It’s not there in MainViewController on initial code project.
Maybe the initial code project is different, because that line (below) not exist in the project.
It looks like you may have missed a step earlier in the tutorial. You should have added:
let formatString = NSLocalizedString("You have sold 1000 apps in %d months",
comment: "Time to sell 1000 apps")
salesCountLabel.text = String.localizedStringWithFormat(formatString, period)
As the last step in the section Separating Text From Code, right before the section Adding a Spanish Localization.
Why are you bothering with the NumberFormatter? If you just leave your format string as %d instead of %@ you can directly pass in the value 1000 and the right format will happen.
There is one specific task that I find very confusing tutorials about: update of localized storyboards. Seems like new outlets are not automatically appended to the localized files. Sadly, after following one of such tutorials, I had to erase all localizations from my projects whatsoever to start it again.
There actually is a solution, though it’s not nearly as straight-forward as one might hope.
Make your changes to the base language storyboard as usual.
With the storyboard open in the editor, go to the File inspector, Localization section, and change each localized language from Localizable Strings to Interface Builder Storyboard and click Convert in the resulting dialog box
Now change each of the back to Localizable Strings and click Convert.
All of your new localizable elements will now appear in the resulting .strings files.
As I said, it’s not as easy as one might like but it beats starting over.
Thank you for the tutorial. One thing that I am missing, and am curious about is how to manage content from a backend server, i.e error messages. Do you do the Localisation in the application, or on the service?

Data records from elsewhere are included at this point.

Lemma bitmap_header_eq rowBytes height :
  tspl.bitmap_header rowBytes height =
  [66; 73; 84; 77; 65; 80; 32; 48; 44; 48; 44] ++ fmt.fmt_d rowBytes ++ [44]
    ++ fmt.fmt_d height ++ [44; 49; 44].
Proof. reflexivity. Qed.

Lemma bitmap_header_length rowBytes height :
  15 <= len (tspl.bitmap_header rowBytes height) <= 57.
Proof.
  rewrite bitmap_header_eq. unfold len. rewrite !length_app. simpl.
  pose proof (fmt_d_length rowBytes). pose proof (fmt_d_length height).
  unfold len in *. lia.
Qed.

(** The header [Image2Bytes] prints, whatever follows it, parses to the
    numbers printed, and the payload starts where the header ends. *)
Lemma ParseBitmapHeader_printed rowBytes height rest :
  0 <= rowBytes < 2 ^ 63 -> 0 <= height < 2 ^ 63 ->
  tspl.ParseBitmapHeader (tspl.bitmap_header rowBytes height ++ rest) =
  Ok {| tspl.RowBytes := rowBytes; tspl.Width := rowBytes *i 8;
        tspl.Height := height;
        tspl.HeaderEnd := len (tspl.bitmap_header rowBytes height) |}.
Proof.
  intros Hrb Hh.
  pose proof (bitmap_header_length rowBytes height) as Hlen.
  destruct (fmt_d_spec rowBytes Hrb) as (_ & Hd1 & _).
  destruct (fmt_d_spec height Hh) as (_ & Hd2 & _).
  assert (tspl.bitmap_header rowBytes height ++ rest =
          ([66; 73; 84; 77; 65; 80; 32; 48; 44; 48; 44] ++ fmt.fmt_d rowBytes ++ [44]
             ++ fmt.fmt_d height ++ [44; 49]) ++ 44 :: rest) as Esplit.
  { rewrite bitmap_header_eq. repeat rewrite <- app_assoc. reflexivity. }
  assert (len (tspl.bitmap_header rowBytes height) =
          len ([66; 73; 84; 77; 65; 80; 32; 48; 44; 48; 44] ++ fmt.fmt_d rowBytes ++ [44]
                 ++ fmt.fmt_d height ++ [44; 49]) + 1) as Elen.
  { rewrite bitmap_header_eq. unfold len. rewrite !length_app. simpl. lia. }
  unfold tspl.ParseBitmapHeader.
  assert (tspl.HasPrefix (tspl.bitmap_header rowBytes height ++ rest) (bytes "BITMAP") = true)
    as ->.
  { apply HasPrefix_spec. rewrite bitmap_header_eq.
    exists ([32; 48; 44; 48; 44] ++ fmt.fmt_d rowBytes ++ [44]
              ++ fmt.fmt_d height ++ [44; 49; 44] ++ rest).
    repeat rewrite <- app_assoc. reflexivity. }
  assert (tspl.fifth_comma (tspl.bitmap_header rowBytes height ++ rest) 0 0 =
          len (tspl.bitmap_header rowBytes height) - 1) as ->.
  { rewrite Esplit, fifth_comma_found; [lia | lia |].
    rewrite !count_commas_app, (count_commas_digits _ Hd1), (count_commas_digits _ Hd2).
    reflexivity. }
  destruct (Z.eqb_spec (len (tspl.bitmap_header rowBytes height) - 1) (-1)); [lia|].
  rewrite iadd_small by (unfold int_range; lia).
  replace (len (tspl.bitmap_header rowBytes height) - 1 + 1)
    with (len (tspl.bitmap_header rowBytes height)) by lia.
  assert (fmt.Sscanf_BITMAP (tspl.bitmap_header rowBytes height ++ rest) =
          fmt.Scanned (0, 0, rowBytes, height, 1) rest) as ->; [|reflexivity].
  rewrite bitmap_header_eq. repeat rewrite <- app_assoc.
  unfold fmt.Sscanf_BITMAP. cbn [app].
  repeat (rewrite literal_head by lia; cbn [fmt.sbind]).
  assert (forall r, fmt.format_space (32 :: 48 :: r) = fmt.Scanned tt (48 :: r)) as ->.
  { intros r. reflexivity. }
  cbn [fmt.sbind].
  change (48 :: 44 :: 48 :: 44 :: ?r) with (fmt.fmt_d 0 ++ 44 :: fmt.fmt_d 0 ++ 44 :: r).
  rewrite verb_d_fmt_d by (try reflexivity; lia). cbn [fmt.sbind].
  rewrite literal_head by lia. cbn [fmt.sbind].
  rewrite verb_d_fmt_d by (try reflexivity; lia). cbn [fmt.sbind].
  rewrite literal_head by lia. cbn [fmt.sbind].
  rewrite verb_d_fmt_d by (try reflexivity; lia). cbn [fmt.sbind].
  rewrite literal_head by lia. cbn [fmt.sbind].
  rewrite verb_d_fmt_d by (try reflexivity; lia). cbn [fmt.sbind].
  rewrite literal_head by lia. cbn [fmt.sbind].
  change (49 :: 44 :: rest) with (fmt.fmt_d 1 ++ 44 :: rest).
  rewrite verb_d_fmt_d by (try reflexivity; lia). cbn [fmt.sbind].
  rewrite literal_head by lia. reflexivity.
Qed.

Lemma ParseBitmapHeader_end body h :
  len body < 2 ^ 63 ->
  tspl.ParseBitmapHeader body = Ok h ->
  exists pre rest,
    body = pre ++ 44 :: rest /\ count_commas pre = 4 /\ tspl.HeaderEnd h = len pre + 1.
Proof.
  intros Hlen. unfold tspl.ParseBitmapHeader.
  destruct (tspl.HasPrefix body (bytes "BITMAP")); [|discriminate].
  destruct (Z.eqb_spec (tspl.fifth_comma body 0 0) (-1)) as [|Hr]; [discriminate|].
  destruct (fifth_comma_inv body 0 0 _ ltac:(lia) ltac:(lia) eq_refl Hr)
    as (pre & rest & Eb & Er & Hn).
  rewrite Er.
  destruct (fmt.Sscanf_BITMAP body) as [[[[[x y] rowBytes] height] mode] r | e];
    [|discriminate].
  intros [= <-]. simpl. exists pre, rest.
  split; [exact Eb|]. split; [lia|].
  assert (len pre < len body).
  { rewrite Eb. unfold len. rewrite length_app. simpl. lia. }
  pose proof (len_nonneg pre).
  rewrite iadd_small by (unfold int_range; lia). lia.
Qed.

(** C2.  A buffer that begins with the text [BITMAP 0,0,3,10,1,] parses to
    3 bytes a row, width 24, height 10, the payload starting at offset 18;
    whenever a buffer parses, the payload starts one past its fifth comma;
    a buffer that does not begin with [BITMAP] is "not a BITMAP line"; one
    that does and holds fewer than five commas is "invalid BITMAP
    format". *)
Theorem ParseBitmapHeader_cases :
  (forall rest,
     tspl.ParseBitmapHeader (bytes "BITMAP 0,0,3,10,1," ++ rest) =
     Ok {| tspl.RowBytes := 3; tspl.Width := 24; tspl.Height := 10;
           tspl.HeaderEnd := 18 |}) /\
  (forall body h,
     len body < 2 ^ 63 -> tspl.ParseBitmapHeader body = Ok h ->
     exists pre rest,
       body = pre ++ 44 :: rest /\ count_commas pre = 4 /\
       tspl.HeaderEnd h = len pre + 1) /\
  (forall body,
     ~ (exists rest, body = bytes "BITMAP" ++ rest) ->
     tspl.ParseBitmapHeader body = Err ENotABitmapLine) /\
  (forall body,
     (exists rest, body = bytes "BITMAP" ++ rest) -> count_commas body < 5 ->
     tspl.ParseBitmapHeader body = Err EInvalidBitmapFormat).
Proof.
  split; [|split; [|split]].
  - intros rest.
    change (bytes "BITMAP 0,0,3,10,1,") with (tspl.bitmap_header 3 10).
    rewrite ParseBitmapHeader_printed by lia. reflexivity.
  - apply ParseBitmapHeader_end.
  - intros body Hn. unfold tspl.ParseBitmapHeader.
    destruct (tspl.HasPrefix body (bytes "BITMAP")) eqn:E; [|reflexivity].
    exfalso. apply Hn. apply HasPrefix_spec. exact E.
  - intros body Hp Hc. unfold tspl.ParseBitmapHeader.
    apply HasPrefix_spec in Hp. rewrite Hp.
    rewrite fifth_comma_short by lia. reflexivity.
Qed.

Lemma ParseBitmapHeader_cases_witness :
  (exists pre rest,
     bytes "BITMAP 0,0,3,10,1," ++ [255; 0] = pre ++ 44 :: rest /\
     count_commas pre = 4 /\ 18 = len pre + 1) /\
  tspl.ParseBitmapHeader (bytes "PRINT 1,1") = Err ENotABitmapLine /\
  tspl.ParseBitmapHeader (bytes "BITMAP 0,0,3,10,1") = Err EInvalidBitmapFormat.
Proof.
  destruct ParseBitmapHeader_cases as (H1 & H2 & H3 & H4).
  split; [|split].
  - apply (H2 (bytes "BITMAP 0,0,3,10,1," ++ [255; 0])
              {| tspl.RowBytes := 3; tspl.Width := 24; tspl.Height := 10;
                 tspl.HeaderEnd := 18 |}).
    + vm_compute. reflexivity.
    + apply H1.
  - apply H3. intros (rest & H). vm_compute in H. discriminate.
  - apply H4.
    + exists (bytes " 0,0,3,10,1"). vm_compute. reflexivity.
    + vm_compute. reflexivity.
Defined.

(** ** Bits of an encoded buffer *)

(** One bit of a buffer written, the way [Image2Bytes] and [setBitmapBit]
    write it. *)
Definition put_bit (l : list Z) (i k : Z) (v : bool) : list Z :=
  <[Z.to_nat i := if v then Z.lor (byte_at l i) (2 ^ k)
                  else Z.ldiff (byte_at l i) (2 ^ k)]> l.

Lemma getbit_put_bit l i k v j k' :
  0 <= i < len l -> 0 <= k -> 0 <= j -> 0 <= k' ->
  getbit (put_bit l i k v) j k' = if (j =? i) && (k' =? k) then v else getbit l j k'.
Proof.
  intros Hi Hk Hj Hk'. unfold getbit, put_bit. rewrite byte_at_insert by lia.
  destruct (Z.eqb_spec j i) as [-> | Hne]; simpl; [|reflexivity].
  destruct v.
  - rewrite lor_pow2_bits by lia.
    destruct (Z.eqb_spec k' k); [apply orb_true_r | apply orb_false_r].
  - rewrite ldiff_pow2_bits by lia.
    destruct (Z.eqb_spec k' k); [apply andb_false_r | apply andb_true_r].
Qed.

Lemma length_put_bit l i k v : length (put_bit l i k v) = length l.
Proof. unfold put_bit. apply length_insert. Qed.

Lemma byte_at_put_bit l i k v j :
  0 <= i < len l -> 0 <= j -> j <> i -> byte_at (put_bit l i k v) j = byte_at l j.
Proof.
  intros Hi Hj Hne. unfold put_bit. rewrite byte_at_insert by lia.
  destruct (Z.eqb_spec j i); [contradiction | reflexivity].
Qed.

There really isn’t one definitive answer. It all depends on how you want to build your client app. If you want to be able to display content directly from your backend server, then you will need to do the localization on that server. This would mean, among other things, that you have to provide a way for the user to set his preferred language. If you’re already requiring that the user create an account that is represented on the server, that’s fairly straightforward to do.
On the other hand, if you want the server to be monolingual, then you have it return localization keys and you call NSLocalizedString(_:tableName:bundle:value:comment:) for each one of those.
Personally, I would probably lean towards the first approach simply because you control it and don’t have to wait for approval from Apple to deploy updates.
No, there is no tutorial specifically dealing with RTL language support. Most everything you need (like 98%) is covered in this tutorial. Three things of note to watch out for:
Make sure all of your Auto Layout constraints refer to leading or trailing anchors and not left or right.
If the app is RTL-only but the device language is LTR, you won’t get RTL support in the app automatically. You’ll have to force it manually in the app by adding the following to your AppDelegate:
If you have custom views, you’ll need to figure out what changes they require to support RTL languages. All of the controls in UIKit/AppKit already have full support so this is just for any custom ones you’ve created.
Great thank you. I do have one more question that isn’t covered here but I can’t find the answer in Apple’s own documentation. If I wanted to add the option in the app for a user to change the language inside the app is this something that Apple would not support and would not accept during the review process? I have a requirement from a client that they want this but I know that the preferred way is to just default to whatever language the iPhone is set to. If you’re able to point me in the right direction to what apple say about this it’d be appreciated
I have no idea on this. I don’t see anything in the App Review guidelines that would prohibit such a thing but that doesn’t mean it would pass either. You might try sending a support email to Apple and asking how such an app would be viewed by the review team.
There are no guidelines against this at all. You can force the language based on some user preference the user chooses, but there is no “proper” API to do this using NSLocalizedString easily.
Thanks for your recommendation. I did see this library in my search actually. So does this not require the app to restart/reload before the change takes place?